Examples A to D mentioned in Table 2 show the electrical properties of the front side busbar silver paste as a function of the proportion and composition of the glass frit contained in the paste. The data in Table 2 indicate that the electrical performance of solar cells prepared using the front side busbar silver pastes according to Examples A to D was significantly higher than that of solar cells prepared with the front side busbar silver paste according to Comparative Example E. Confirm the improvement. The open circuit voltage Voc is increased, the adhesion is higher and the resistivity is lower.

Claims (15)

(a) is at least one electrically conductive metal powder selected from the group consisting of copper and nickel, (b) a softening point temperature in the range of 571 to 636 ° C., 53 to 57% by weight of PbO, 25 to 29% by weight A metal paste comprising SiO ₂ , 2 to 6 wt% Al ₂ O ₃ and 6 to 9 wt% B ₂ O ₃ , and (c) an organic vehicle. The softening point temperature of claim 1 is in the range of 550 to 611 ° C. and contains 11 to 33 wt.% SiO ₂ , greater than 0 to 7 wt.% Al ₂ O ₃ and 2 to 10 wt.% B ₂ O ₃ . A metal paste comprising at least one lead-free glass frit.

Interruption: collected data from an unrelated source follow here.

(** Outputs with the same keys and twin values. *)
Definition twins (out out' : list (string * value)) : Prop :=
  out.*1 = out'.*1 /\ map (fun p => (p.1, written p.2)) out = map (fun p => (p.1, written p.2)) out'.

Lemma twins_fields (shape : list (string * Validator)) ds input path :
  Forall2 described shape ds -> Forall (fun p => agreeing p.2) shape -> Forall (fun p => wf p.2) shape ->
  Forall (fun p => own_names p.2) shape -> Forall (fun k => k ∉ prototype_names) (shape.*1) -> forall out out',
  keys_ok (out.*1 ++ shape.*1) -> twins out out' ->
  agree twins (shape_fields input path (compiled shape) out) (object_fields input path (compiled' ds) out').
Proof.
  induction 1 as [|[k f] [k' d] shape ds [Hk Hd] _ IH]; intros Ha Hw Hn Hp out out' Hok Ht; [done|].
  apply Forall_cons in Ha as [Hf Ha], Hw as [Hwf Hw], Hn as [Hnf Hn], Hp as [Hpk Hp]. cbn [fst snd] in *. subst k'.
  cbn [map shape_fields object_fields key field_check field_omissible fst snd]. rewrite (descriptor_omits f d Hd).
  cbn [fmap list_fmap fst] in Hok. case_match.
  - apply IH; [done..|by eapply keys_ok_drop|done].
  - rewrite property_field by done. eapply agree_bind; [by apply Hf|]. intros y y' Hy. destruct Ht as [Ht1 Ht2].
    destruct (keys_ok_set out k y _ Hok) as [-> Hok1].
    rewrite Ht1 in Hok. destruct (keys_ok_set out' k y' _ Hok) as [-> Hok2].
    apply IH; [done..|]. split; [rewrite !fmap_app; by f_equal|]. rewrite !map_app, Ht2. cbn. by rewrite Hy.
Qed.

Lemma described_keys (shape : list (string * Validator)) ds : Forall2 described shape ds -> ds.*1 = shape.*1.
Proof. induction 1 as [|p q shape ds [Hk _] _ IH]; [done|]. cbn. by rewrite IH, Hk. Qed.

Lemma compiled'_keys (l : list (string * Descriptor)) : key <$> compiled' l = l.*1.
Proof. induction l as [|p l IH]; [done|]. cbn. by rewrite IH. Qed.

Lemma described_named (shape : list (string * Validator)) ds tag : Forall2 described shape ds ->
  match member_named (compiled shape) tag, member_named (compiled' ds) tag with
  | None, None => True
  | Some m, Some m' => exists f d, (tag, f) ∈ shape /\ descriptor f = Ret d /\
      m = MkField tag (check f) (omissible f) /\ m' = MkField tag (checkDescriptor d) (descriptor_omissible d)
  | _, _ => False
  end.
Proof.
  induction 1 as [|[k f] [k' d] shape ds [Hk Hd] _ IH]; [done|]. cbn [fst snd] in *. subst k'. cbn.
  case_decide as Hkt; [subst; exists f, d; split; [apply list_elem_of_here|done]|].
  destruct (member_named _ tag), (member_named _ tag); try done. destruct IH as (f' & d' & Hin & ?).
  exists f', d'. split; [by apply list_elem_of_further|done].
Qed.

Lemma agree_shape shape ds x path : Forall2 described shape ds -> Forall (fun p => agreeing p.2) shape -> wf (Object shape) -> own_names (Object shape) ->
  agree twin (compileShape (compiled shape) x path) (object_descriptor (compiled' ds) x path).
Proof.
  intros Hds Ha (Hn & Ho & Hw) [Hp Hnames]. apply (foldr_forall (fun p => wf p.2)) in Hw.
  apply (foldr_forall (fun p => own_names p.2)) in Hnames. destruct x; try done.
  unfold compileShape, object_descriptor. rewrite compiled_keys, compiled'_keys, (described_keys _ _ Hds).
  eapply agree_bind; [apply agree_same; intros; exact eq_refl|]. intros _ _ _.
  eapply agree_bind; [by eapply twins_fields|]. intros l l' [_ Hl]. unfold twin. cbn. by rewrite Hl.
Qed.

Lemma agree_union name members ds x path : Forall2 described members ds -> Forall (fun p => agreeing p.2) members ->
  Forall (fun p => wf p.2) members -> Forall (fun p => own_names p.2) members ->
  agree twin (union_check name (compiled members) x path) (union_descriptor (compiled' ds) x path).
Proof.
  intros Hds Ha Hw Hn.
  assert (Hm : forall input tag, agree twin
    (match member_named (compiled members) tag with
     | None => Throw (ValidationError (path +:+ ".tag: expected one of " +:+ alternatives (key <$> compiled members) +:+ ", got " +:+ json_string tag))
     | Some member =>
         _ ← exc_each (fun p => throw_if (negb (bool_decide (p.1 = "tag")) && negb (bool_decide (p.1 = "value")) && negb (is_undefined p.2))
               (unknown_field path p.1 " on union value")) input;
         if negb (own input "value") && field_omissible member then Ret (VObj [("tag", VStr tag)])
         else payload ← field_check member (field "value" input) (path +:+ ".value"); Ret (VObj [("tag", VStr tag); ("value", payload)])
     end)
    (match member_named (compiled' ds) tag with
     | None => Throw (ValidationError (path +:+ ".tag: expected one of " +:+ alternatives (key <$> compiled' ds)))
     | Some member =>
         _ ← exc_each (fun p => throw_if (negb (bool_decide (p.1 = "tag")) && negb (bool_decide (p.1 = "value")) && negb (is_undefined p.2))
               (unknown_field path p.1 " on union value")) input;
         if negb (own input "value") && field_omissible member then Ret (VObj [("tag", VStr tag)])
         else payload ← field_check member (field "value" input) (path +:+ ".value"); Ret (VObj [("tag", VStr tag); ("value", payload)])
     end)).
  { intros input tag. pose proof (described_named members ds tag Hds) as Hnm.
    destruct (member_named (compiled members) tag), (member_named (compiled' ds) tag); try done.
    destruct Hnm as (f & d & Hin & Hd & -> & ->). cbn [field_omissible field_check]. rewrite (descriptor_omits f d Hd).
    eapply agree_bind; [apply agree_same; intros; exact eq_refl|]. intros _ _ _. case_match; [done|].
    rewrite Forall_forall in Ha, Hw, Hn. eapply agree_bind; [by apply (Ha (tag, f) Hin (Hw (tag, f) Hin) (Hn (tag, f) Hin))|].
    intros y y' Hy. unfold twin. cbn. by rewrite Hy. }
  destruct x; try done; unfold union_check, union_descriptor; cbn zeta; (destruct (field "tag" _); try done; apply Hm).
Qed.

(** A validator and its descriptor agree on every value. *)
Lemma agree_check v : agreeing v.
Proof.
  induction v as [v Hv|element c IH|shape IH|name members IH|k inner IH] using validator_nested_ind;
    [by apply agree_plain|..]; intros Hw Hn d Hd x path; cbn [descriptor] in Hd; exc_inv; subst d;
    cbn [Validators.check Descriptors.checkDescriptor].
  - destruct Hw as [Hw Hc]. destruct x; try done. unfold array_check, array_descriptor.
    eapply agree_bind.
    + eapply agree_decides; [|by apply decides_length_descriptor].
      apply (decides_when c (fun c => within c (num_of_Z (Z.of_nat (length items))))). destruct c; [|done]. by apply decides_length.
    + intros _ _ _. eapply agree_bind; [apply agree_items; intros; by apply IH|]. intros l l' Hl. unfold twin. cbn. by rewrite Hl.
  - match goal with H : _ = Ret _ |- _ => apply descriptor_each in H; by apply agree_shape end.
  - destruct Hw as (_ & _ & _ & Hw). apply (foldr_forall (fun p => wf p.2)) in Hw.
    apply (foldr_forall (fun p => own_names p.2)) in Hn.
    match goal with H : _ = Ret _ |- _ => apply descriptor_each in H; by apply agree_union end.
  - destruct Hw as [Hw _]. unfold modified_check, modified_descriptor. destruct x, k; try done; by apply IH.
Qed.
End agree.

(** ** Properties *)

(** C25: the descriptor of a validator is its mirror: unless one of its object
    shapes declares the name of a property that every object inherits, on every
    value the check of migrations and the check of the validator either both
    fail, or both return, and then the same value up to the sign of a literal
    zero. *)
Theorem descriptor_agrees RegExp_valid RegExp_test number_text v d x path
    (Hv : built RegExp_valid number_text v) (Hn : own_names v) (Hd : descriptor v = Ret d) :
  match check RegExp_valid RegExp_test number_text v x path, checkDescriptor RegExp_valid RegExp_test number_text d x path with
  | Ret y, Ret y' => written y = written y'
  | Throw _, Throw _ => True
  | _, _ => False
  end.
Proof. apply built_wf in Hv. exact (agree_check RegExp_valid RegExp_test number_text v Hv Hn d Hd x path). Qed.

(** Without the condition they do not agree: the validator of a required field
    [__proto__] refuses an object without it, the check of its descriptor reads
    the object's prototype. *)
Lemma inherited_field_accepted :
  let v := Object [("__proto__", Object [])] in
  descriptor v = Ret (DObject [("__proto__", DObject [])]) /\
  (exists e, check (fun _ => true) (fun _ _ => true) (fun _ => EmptyString) v (VObj []) "row" = Throw e) /\
  exists y, checkDescriptor (fun _ => true) (fun _ _ => true) (fun _ => EmptyString) (DObject [("__proto__", DObject [])]) (VObj []) "row" = Ret y.
Proof. split; [vm_compute; reflexivity|]. split; eexists; vm_compute; reflexivity. Qed.

Definition sample_descriptor : Descriptor :=
  let name := DString (MkConstraints (VNum (num_of_Z 1)) (VNum (num_of_Z 3)) VUndefined) in
  DObject [("name", name); ("tags", DModified optional (DArray name no_constraints));
           ("state", DUnion "State" [("on", DInt no_constraints); ("off", DTag)])].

The metal paste of claim 2, wherein the lead-free glass frit contains 40 to 73 weight percent Bi ₂ O ₃ . The metal paste according to any one of claims 1 to 3, wherein the total content of the electrically conductive metal powder is 50 to 92% by weight. 5. The metal paste of claim 1, wherein the at least one electrically conductive metal powder is a silver powder. 6. The metal paste of claim 1, wherein the total glass frit content is 0.25 to 8 wt%. 7. The metal paste of claim 2, wherein the ratio between the at least one leaded glass frit and the at least one lead free glass frit is in the range of greater than zero to infinity. 8. The metal paste of claim 1, wherein the metal paste contains from 58 to 95 wt% of the inorganic component and from 5 to 42 wt% of the organic vehicle. (1) providing a silicon wafer with an ARC layer on the front surface,
(2) printing and drying the metal paste of any one of claims 1 to 8 on an ARC layer on the front surface of the silicon wafer to form two or more parallel busbars,
(3) printing and drying a metal paste having fire through capability on the ARC layer to form a thin parallel finger line crossing the busbar at right angles, and
(4) A method for producing a front grid electrode comprising firing a printed and dried metal paste. (1) providing a silicon wafer with an ARC layer on the front surface,
(2) forming a parallel finger line for printing and drying a metal paste having a through-fire capability on the ARC layer on the front side of the silicon wafer,
(3) printing and drying the metal paste of any one of claims 1 to 8 on the ARC layer to form two or more parallel busbars crossing the finger lines at right angles, and
(4) A method for producing a front grid electrode comprising firing a printed and dried metal paste. The method of claim 9 or 10, wherein the ARC layer is selected from the group consisting of TiO _x , SiO _x , TiO _x / SiO _x , SiN _x or Si ₃ N ₄ ARC layers. The process according to claim 9, wherein a further firing step is carried out between step (2) and step (3). The method according to any one of claims 9 to 12, wherein the printing in steps (2) and (3) is screen printing. 14. A front grid electrode made according to the method of any one of claims 9 to 13. A silicon solar cell comprising a silicon wafer having an ARC layer on the front surface and a front grid electrode of claim 14.